13.7.08

When I Think About You, I Impress Myself...

The only line I know from that song. More than enough, I'd say.

Anywho.

For those foolish people who don't know, I'm a writer. *shockawe* Yup. Only I've never finished anything. On my old laptop, I started some thirty-odd documents with ideas. Granted, some were the actual documents of writing, but others were just seeds that needed to be planted just right. In the great Technological Revolution, transferance of files became impossible. (When I say old laptop, I mean...old. Like Windows 3.1 compatible motherboard.) So now I must retype them all here and save them on a flash drive for safekeeping. In so doing, I'm revisiting bits of my mind that I'd forgotten about and allowed to grow stagnant...and at every turn, I find an incomplete convo I'd worked on.

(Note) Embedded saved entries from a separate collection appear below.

(** The views after an explicit subscription was given back. *)
Lemma drop_matches E (V : gmap Z view) n v o k x :
  E ⊆ dom N -> (forall k x, V !! k = Some x -> matches E k x) -> n ∈ E -> V !! n = Some v ->
  (forall m x, matches E m x -> n = m \/ domain N n = Some m -> v_subscribed x = true) ->
  (forall k, o = Some k <-> domain N n = Some k) ->
  (match o with Some m => alter (fun v => v_drop (v_explicit v) (u32 (v_count v - 1)) v) m
   | None => fun V => V end (alter (v_drop false (v_count v)) n V)) !! k = Some x ->
  matches (E ∖ {[ n ]}) k x.
Proof.
  intros HE Hall Hn Hv Hsub Ho Hx.
  assert (Hon : forall m, o = Some m -> n <> m) by (intros m Hm; by apply (domain_other N), Ho).
  destruct (decide (n = k)) as [<-|Hne].
  - assert (x = v_drop false (v_count v) v) as ->.
    { destruct o as [m|]; [rewrite lookup_alter_ne in Hx by by apply not_eq_sym, Hon|];
        rewrite lookup_alter_eq, Hv in Hx; by injection Hx as <-. }
    pose proof (matches_drop E (E ∖ {[ n ]}) n v (v_count v) (Hall n v Hv)) as Hd.
    rewrite bool_decide_false in Hd by set_solver. apply Hd; [by eapply Hsub; [apply Hall|left]|].
    pose proof (Hall n v Hv) as (_ & -> & _).
    rewrite users_remove_size, decide_False; [lia| |done]. intros Hdn. by apply (domain_other N n n).
  - destruct (decide (o = Some k)) as [->|Hok].
    + rewrite lookup_alter_eq, lookup_alter_ne in Hx by done.
      apply fmap_Some in Hx as (y & Hy & ->). pose proof (Hall k y Hy) as Hm.
      pose proof (matches_drop E (E ∖ {[ n ]}) k y (u32 (v_count y - 1)) Hm) as Hd.
      rewrite (bool_decide_ext (k ∈ E ∖ {[ n ]}) (k ∈ E)) in Hd by set_solver.
      pose proof Hm as (He & Hc & _). rewrite <- He in Hd. apply Hd; [eapply Hsub; [done|right; by apply Ho]|].
      pose proof (users_size E k HE). assert (size (users E k) <> 0)%nat.
      { intros H0%size_empty_inv. assert (n ∈ users E k) by (apply elem_of_filter; split; [by apply Ho|done]).
        set_solver. }
      rewrite users_remove_size, decide_True by (done || by apply Ho).
      rewrite Hc, wrap_small by (unfold in_u; lia). done.
    + assert (Hy : V !! k = Some x).
      { destruct o as [m|]; rewrite ?lookup_alter_ne in Hx; try done. congruence. }
      eapply matches_ext; [by apply Hall|set_solver|].
      rewrite users_remove_size, decide_False; [lia| |done]. rewrite <- Ho. congruence.
Qed.

Lemma unsubscribe_implements E p sid :
  implements E p -> allowed (Unsubscribe sid) E = true ->
  (perform (Unsubscribe sid) p).1 = spec_result (Unsubscribe sid) E /\
  implements (spec_perform (Unsubscribe sid) E) (perform (Unsubscribe sid) p).2.
Proof.
  intros Hi Ha. pose proof Hi as (Hnm & HE & Hall). pose proof HN as (Hdist & Hflat & _). cbn [perform].
  destruct (key N sid) as [n|] eqn:Hk; cbn in *; rewrite Hk in *; [|by rewrite unsubscribe_none by by rewrite Hnm].
  apply bool_decide_eq_true in Ha. destruct (key_some _ _ _ Hk) as [md Hmd].
  destruct (implements_view E p n _ Hi Hmd) as (v & Hv & Hm). pose proof Hm as (Hx1 & Hx2 & _).
  assert (Hsub : forall m x, matches E m x -> n = m \/ domain N n = Some m -> v_subscribed x = true).
  { intros m x Hx [<-|Hd]; rewrite (matches_subscribed _ _ _ Hx); unfold spec_subscribed.
    - by rewrite bool_decide_true.
    - rewrite (bool_decide_true (users E m <> ∅)), orb_true_r; [done|].
      assert (n ∈ users E m) as Hu by (apply elem_of_filter; done). set_solver. }
  rewrite <- Hnm in Hdist, Hk.
  destruct (unsubscribe_explicit p sid n v Hdist Hk Hv) as (p' & -> & Hb); [lia|rewrite Hnm; apply Hflat|].
  rewrite Hnm in Hb. cbn [fst snd]. split.
  { rewrite Hx2. destruct (decide (users E n = ∅)) as [Hu|Hu].
    - by rewrite Hu, size_empty, bool_decide_true.
    - rewrite bool_decide_false by done. assert (size (users E n) <> 0)%nat; [|lia].
      by intros H0%size_empty_inv%leibniz_equiv. }
  set (o := if 0 <? v_count v then None else domain N n).
  assert (Hb' : becomes (locals p)
    (match o with Some m => alter (fun v => v_drop (v_explicit v) (u32 (v_count v - 1)) v) m
     | None => fun V => V end (alter (v_drop false (v_count v)) n (views (locals p)))) (locals p')).
  { unfold o. by destruct (0 <? v_count v). }
  clear Hb. apply (implements_intro E _ p); [done|set_solver|by eapply drop_becomes_names|].
  assert (Ho : forall k, o = Some k <-> domain N n = Some k).
  { intros k. unfold o. destruct (Z.ltb_spec 0 (v_count v)) as [Hc|]; [|done].
    rewrite (used_no_domain E n); [done|]. intros Hu. rewrite Hx2, Hu, size_empty in Hc. done. }
  rewrite (proj1 Hb'). intros k x Hx. eapply drop_matches; [exact HE|exact Hall|done..|exact Hx].
Qed.

(** ** Sequences of requests *)

Fixpoint run_requests (rs : list request) (p : publisher) : list bool * publisher :=
  match rs with
  | [] => ([], p)
  | r :: rs =>
      let '(b, p) := perform r p in
      let '(bs, p) := run_requests rs p in (b :: bs, p)
  end.

Fixpoint spec_requests (rs : list request) (E : gset Z) : list bool * gset Z :=
  match rs with
  | [] => ([], E)
  | r :: rs =>
      let '(bs, E') := spec_requests rs (spec_perform r E) in (spec_result r E :: bs, E')
  end.

Fixpoint all_allowed (rs : list request) (E : gset Z) : bool :=
  match rs with
  | [] => true
  | r :: rs => allowed r E && all_allowed rs (spec_perform r E)
  end.

Lemma perform_implements E p r :
  implements E p -> allowed r E = true ->
  (perform r p).1 = spec_result r E /\ implements (spec_perform r E) (perform r p).2.
Proof.
  intros Hi Ha. destruct r; [by apply subscribe_implements|by apply unsubscribe_implements].
Qed.
End Specification.

(** ** Termination of unsubscribe *)

(** The entries with exactly one implicit subscription. *)
Definition ones (l : local_state) : nat :=
  size (filter (fun x : Z * view => u32 (v_count x.2) = 1) (views l)).

Lemma filter_alter_size (P : Z * view -> Prop) `{!forall x, Decision (P x)} g n v (V : gmap Z view) :
  V !! n = Some v -> P (n, v) -> ~ P (n, g v) ->
  (size (filter P (alter g n V)) < size (filter P V))%nat.
Proof.
  intros Hv HP HnP. assert (E : filter P (alter g n V) = delete n (filter P V)).
  { apply map_eq. intros k. destruct (decide (n = k)) as [<-|Hne].
    - rewrite lookup_delete_eq, map_lookup_filter_None. right. intros x Hx.
      rewrite lookup_alter_eq, Hv in Hx. injection Hx as <-. done.
    - rewrite lookup_delete_ne by done. rewrite !map_lookup_filter, lookup_alter_ne by done. done. }
  assert (Hl : filter P V !! n = Some v) by by apply map_lookup_filter_Some.
  rewrite E, map_size_delete_Some by by eexists.
  assert (size (filter P V) <> 0)%nat; [|lia]. intros H0%map_size_empty_inv. by rewrite H0, lookup_empty in Hl.
Qed.

Lemma implicit_unsubscribe_total fuel : forall p sid,
  (ones (locals p) < fuel)%nat -> is_Some (unsubscribe_fuel fuel sid false p).
Proof.
  induction fuel as [|fuel IH]; intros p sid Hf; [lia|].
  destruct (find_local_signal sid (locals p)) as [[n e]|] eqn:E; [|cbn [unsubscribe_fuel]; by rewrite E].
  destruct (find_local_signal_inv _ _ _ _ E) as (He & _).
  assert (Hv : views (locals p) !! n = Some (view_of e)) by (unfold views; by rewrite lookup_fmap, He).
  destruct (unsubscribe_step p fuel sid n e _ false _ E Hv eq_refl) as (p' & md & _ & [Hb _] & ->).
  cbn [v_explicit v_count v_set] in *. set (c := v_count (view_of e)) in *.
  destruct (v_subscribed _) eqn:Hsub; [by eexists|]. destruct (seeks_domain sid md); [|by eexists].
  unfold v_subscribed in Hsub. cbn [v_explicit v_count v_set] in Hsub. apply orb_false_iff in Hsub as [_ Hc].
  destruct (IH p' (table_id md)) as [[b p''] ->]; [|by eexists].
  assert (Hr : in_u 32 (u32 (c - 1))) by by apply wrap_range.
  assert (H0 : u32 (c - 1) = 0) by (unfold in_u in Hr; lia).
  assert (H1 : u32 c = 1).
  { unfold wrap in *. rewrite <- (Z.sub_add 1 c), Z.add_mod, H0 by lia. done. }
  unfold ones in *. rewrite Hb. eapply Nat.lt_le_trans; [|apply Nat.lt_succ_r, Hf].
  apply (filter_alter_size (fun x : Z * view => u32 (v_count x.2) = 1) _ n (view_of e)); [done|done|].
  unfold v_drop. rewrite H0. by destruct (v_subscribed _).
Qed.
End Subscriptions.

(** ** Properties *)

Section Properties.
Context `{JL : JsonLib}.

(** C7: the subscriptions a peer requests and gives back, in any order, under two
    conditions: no signal that is somebody's domain has a domain of its own
    ([well_named], which also says that ids are distinct and that the counts
    cannot overflow), and the peer gives back only what it requested
    ([all_allowed]).  Then every answer is the specification's, and a local
    signal's data reaches the peer exactly while the signal is explicitly
    subscribed or is the domain of one that is; the implicit count of a signal is
    the number of explicitly subscribed signals whose domain it is.  What happens
    without the conditions is [domain_chain_wraps] and
    [unrequested_unsubscribe_wraps]. *)
Theorem subscriptions_refine_spec rs p E :
  let N := names (locals p) in
  well_named N -> implements N E p -> all_allowed N rs E = true ->
  (run_requests rs p).1 = (spec_requests N rs E).1 /\
  let E' := (spec_requests N rs E).2 in
  implements N E' (run_requests rs p).2 /\
  forall n v, views (locals (run_requests rs p).2) !! n = Some v ->
    v_data v = spec_subscribed N E' n /\ v_holder v = spec_subscribed N E' n /\
    v_count v = Z.of_nat (size (users N E' n)).
Proof.
  intros N HN Hi Ha. cut ((run_requests rs p).1 = (spec_requests N rs E).1 /\
    implements N (spec_requests N rs E).2 (run_requests rs p).2).
  { intros [H1 H2]. split; [done|]. intros E'. split; [done|]. intros n v Hv. pose proof H2 as (_ & _ & Hm).
    specialize (Hm n v Hv). rewrite <- (matches_subscribed N E' n v Hm). by destruct Hm as (_ & ? & ? & _ & ?). }
  clearbody N. revert p E Hi Ha.
  induction rs as [|r rs IH]; intros p E Hi Ha; [done|].
  cbn in *. apply andb_true_iff in Ha as [Hr Ha].
  destruct (perform_implements N HN E p r Hi Hr) as [H1 H2]. destruct (perform r p) as [b p1].
  specialize (IH p1 _ H2 Ha). destruct (run_requests rs p1), (spec_requests N rs (spec_perform N r E)).
  cbn in *. by destruct IH as [-> ?]; rewrite H1.
Qed.
(* ===== verification/Synchrony.v ===== *)
(** * A subscription brings both sides into step

    [EndToEnd] says what happens while the publishing and the receiving side are
    in sync.  Here is how they get there: the subscription of an explicit signal
    subscribes its linear domain too, and the four messages it sends are exactly
    what the receiving side needs to follow.  From two sides that have never
    exchanged more than the advertisement (or that have ended an earlier
    subscription) the subscription and everything published after it arrive. *)
From S2P Require Import Prelude Json Metadata OrderedMap LinearTable.
From S2P Require LocalSignal LocalSignalContainer.
Module LC := LocalSignalContainer.
From S2P Require Import RemoteSignal RemoteSignalContainer Receiver.
From S2P Require Peer Publisher Subscriptions StreamingProtocol.
From S2P Require Import EndToEnd.

(** ** The metadata of a "signal" message

    The sender puts its value index into a copy of the signal's metadata. *)

Section Stamped.
Context `{JL : JsonLib}.

Definition stamped (m : json) (i : Z) : json := set_field m "valueIndex" (jint i).

Lemma sub_stamped m i a k : a <> "valueIndex" -> sub (stamped m i) a k = sub m a k.
Proof. intros Ha. unfold sub, stamped. by rewrite contains_set_ne, field_set_ne by done. Qed.

Lemma metadata_stamped m i : metadata (stamped m i) = stamped m i.
Proof. unfold metadata, stamped. by rewrite is_object_set_field. Qed.

Lemma rule_stamped m i : rule (stamped m i) = rule m.
Proof. unfold rule, sub_string. by rewrite sub_stamped. Qed.

Lemma table_id_stamped m i : table_id (stamped m i) = table_id m.
Proof. unfold table_id, value_null, stamped. by rewrite field_set_ne. Qed.

Lemma linear_start_delta_stamped m i : linear_start_delta (stamped m i) = linear_start_delta m.
Proof. unfold linear_start_delta, sub_object. rewrite rule_stamped. by rewrite !sub_stamped. Qed.

Lemma sample_size_stamped m i : Metadata.sample_size (stamped m i) = Metadata.sample_size m.
Proof. unfold Metadata.sample_size, data_type, sub_string. by rewrite !sub_stamped. Qed.

Lemma value_index_stamped m i : in_s 64 i -> Metadata.value_index (stamped m i) = Some i.
Proof.
  intros Hi. unfold Metadata.value_index, value_null, stamped. rewrite field_set_eq.
  unfold is_number_integer, get_int64. rewrite view_jint. by rewrite swrap_small.
Qed.

(** A table made from, or brought up to date with, metadata that says
    everything. *)
Lemma update_complete m t i a b :
  table_id m <> "" -> linear_start_delta m = (Some a, Some b) -> Metadata.value_index m = Some i ->
  update m t = mk_table (table_id m) i a b i.
Proof. intros Ht Hl Hi. unfold update. by rewrite bool_decide_false, Hl, Hi. Qed.

Lemma update_stamped m t i a b :
  in_s 64 i -> table_id m <> "" -> linear_start_delta m = (Some a, Some b) ->
  update (stamped m i) t = mk_table (table_id m) i a b i.
Proof.
  intros Hi Ht Hl. rewrite <- (table_id_stamped m i). apply update_complete.
  - by rewrite table_id_stamped.
  - by rewrite linear_start_delta_stamped.
  - by apply value_index_stamped.
Qed.
End Stamped.

(** ** The publishing side *)

Section Publishing.
Context `{JL : JsonLib}.
Import Publisher.

(** The part of an entry that subscribing does not change. *)
Definition core (e : LC.registered_local_signal) : nat * Z * option nat * Z :=
  (LC.signal e, LC.signo e, LC.table e, LC.value_index e).

Definition cores (l : LC.local_state) : gmap Z (nat * Z * option nat * Z) := core <$> LC.registered l.

Record same_core (l l' : LC.local_state) : Prop := {
  sc_cores : cores l' = cores l;
  sc_described : Subscriptions.described l' = Subscriptions.described l
}.

#[export] Instance same_core_preorder : PreOrder same_core.
Proof. split; [by split|]. intros x y z [] []. split; congruence. Qed.

Lemma update_core f n l :
  (forall e, LC.registered l !! n = Some e -> core (f e) = core e) -> same_core l (LC.update_entry f n l).
Proof.
  intros Hf. split; [|done]. apply map_eq. intros k. unfold cores, LC.update_entry. cbn. rewrite !lookup_fmap.
  destruct (decide (n = k)) as [<-|Hne]; [|by rewrite lookup_alter_ne].
  rewrite lookup_alter_eq. destruct (LC.registered l !! n) as [e|]; [|done]. cbn. by rewrite Hf.
Qed.

Lemma signals_core f a l :
  (forall s, LocalSignal.sig_id (f s) = LocalSignal.sig_id s /\
             LocalSignal.sig_metadata (f s) = LocalSignal.sig_metadata s) ->
  same_core l (LC.set_signals (alter f a (LC.signals l)) l).
Proof. intros Hf. split; [done|]. by apply Subscriptions.described_alter. Qed.

Lemma close_core n l : same_core l (LC.close_entry_holder n l).
Proof.
  unfold LC.close_entry_holder. destruct (LC.registered l !! n) as [e|]; [|done].
  destruct (LC.holder e); [|done]. etrans; [|by apply update_core].
  apply signals_core, Subscriptions.release_described.
Qed.

Lemma acquire_core n e l : same_core l (acquire_holder n e l).
Proof.
  unfold acquire_holder. etrans; [|by apply update_core]. etrans; [|apply close_core].
  apply signals_core, Subscriptions.acquire_described.
Qed.

Lemma close_tables n l : LC.tables (LC.close_entry_holder n l) = LC.tables l.
Proof. unfold LC.close_entry_holder. by repeat case_match. Qed.

Lemma close_other n k l :
  k <> n -> LC.registered (LC.close_entry_holder n l) !! k = LC.registered l !! k.
Proof.
  intros Hk. unfold LC.close_entry_holder. repeat case_match; try done. cbn. by rewrite lookup_alter_ne.
Qed.

Lemma same_core_entry l l' n e :
  same_core l l' -> LC.registered l !! n = Some e ->
  exists e', LC.registered l' !! n = Some e' /\ core e' = core e.
Proof.
  intros [Hc _] He. assert (H : cores l' !! n = Some (core e)) by (rewrite Hc; unfold cores; by rewrite lookup_fmap, He).
  unfold cores in H. rewrite lookup_fmap in H. apply fmap_Some in H as (e' & ? & ?). by exists e'.
Qed.

Lemma same_core_signal l l' a s :
  same_core l l' -> LC.signals l !! a = Some s ->
  exists s', LC.signals l' !! a = Some s' /\ LocalSignal.sig_id s' = LocalSignal.sig_id s /\
    LocalSignal.sig_metadata s' = LocalSignal.sig_metadata s.
Proof.
  intros [_ Hd] Hs. assert (H : Subscriptions.described l' !! a = Some (LocalSignal.sig_id s, LocalSignal.sig_metadata s)).
  { rewrite Hd. unfold Subscriptions.described. by rewrite lookup_fmap, Hs. }
  unfold Subscriptions.described in H. rewrite lookup_fmap in H. apply fmap_Some in H as (s' & ? & [= ? ?]).
  by exists s'.
Qed.

Lemma same_core_names l l' : same_core l l' -> Subscriptions.names l' = Subscriptions.names l.
Proof.
  intros [Hc Hd]. apply map_eq. intros k. unfold Subscriptions.names. rewrite !lookup_omap, Hd.
  unfold Subscriptions.views. rewrite !lookup_fmap.
  assert (H : core <$> LC.registered l' !! k = core <$> LC.registered l !! k)
    by (rewrite <- !lookup_fmap; unfold cores in Hc; by rewrite Hc).
  destruct (LC.registered l' !! k) as [e'|], (LC.registered l !! k) as [e|]; try done. cbn in *.
  unfold core in H. injection H as -> _. done.
Qed.

(** An entry found by its id is found again, with the same core. *)
Lemma same_core_find l l' sid n e :
  same_core l l' -> Subscriptions.distinct (Subscriptions.names l) ->
  LC.find_local_signal sid l = Some (n, e) ->
  exists e', LC.find_local_signal sid l' = Some (n, e') /\ core e' = core e.
Proof.
  intros Hsc HN Hf. destruct (Subscriptions.find_local_signal_inv _ _ _ _ Hf) as (He & s & _ & Hname & Hid).
  subst sid. pose proof (Subscriptions.key_intro _ _ _ _ HN Hname) as Hk.
  rewrite <- (same_core_names l l' Hsc) in Hk, HN.
  destruct (Subscriptions.find_local_signal_key _ _ _ HN Hk) as (e' & _ & Hf' & He' & _).
  exists e'. split; [done|]. destruct (same_core_entry l l' n e Hsc He) as (e2 & He2 & Hcore). congruence.
Qed.

(** ** refresh_local_signal_bindings *)

Lemma refresh_linear n p e s t :
  LC.registered (locals p) !! n = Some e -> signal_of e p = Some s ->
  rule (LocalSignal.sig_metadata s) = linear_rule ->
  table_id (LocalSignal.sig_metadata s) = LocalSignal.sig_id s -> LC.table e = Some t ->
  let p' := refresh_local_signal_bindings n p in
  sent p' = sent p /\ same_core (locals p) (locals p') /\
  LC.tables (locals p') = alter (LinearTable.update (LocalSignal.sig_metadata s)) t (LC.tables (locals p)).
Proof.
  intros He Hs Hr Hid Ht. unfold refresh_local_signal_bindings. rewrite He, Hs.
  unfold refresh_table. rewrite (bool_decide_true (rule _ = linear_rule)), Ht by done.
  unfold bind_domain, domain_of. rewrite (bool_decide_true (table_id _ = LocalSignal.sig_id _)), orb_true_r by done.
  cbn [locals with_locals sent LC.tables LC.set_tables LC.update_entry]. split_and!; [done| |done].
  etrans; [|by apply update_core]. split; [|done].
  exact (sc_cores _ _ (update_core (LC.set_explicit _) n (locals p) (fun _ _ => eq_refl))).
Qed.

This kills me. I know all these conversations, I know how they'll end up...and yet, when I read them, I find myself wanting to read more. My reaction to realising that one didn't continue earlier led to my mother asking what the hell was wrong with me. (Perfectly normal way of saying "What's the matter", don't worry.) And in that way, I impress myself. It probably has much to do with my miserable memory and not so much with my incredible writing skills *cough*lies*cough* but still. Wow. I actually want to read my stuff.

And now that I sound incredibly pompous and arrogant and full of myself, I'll end this.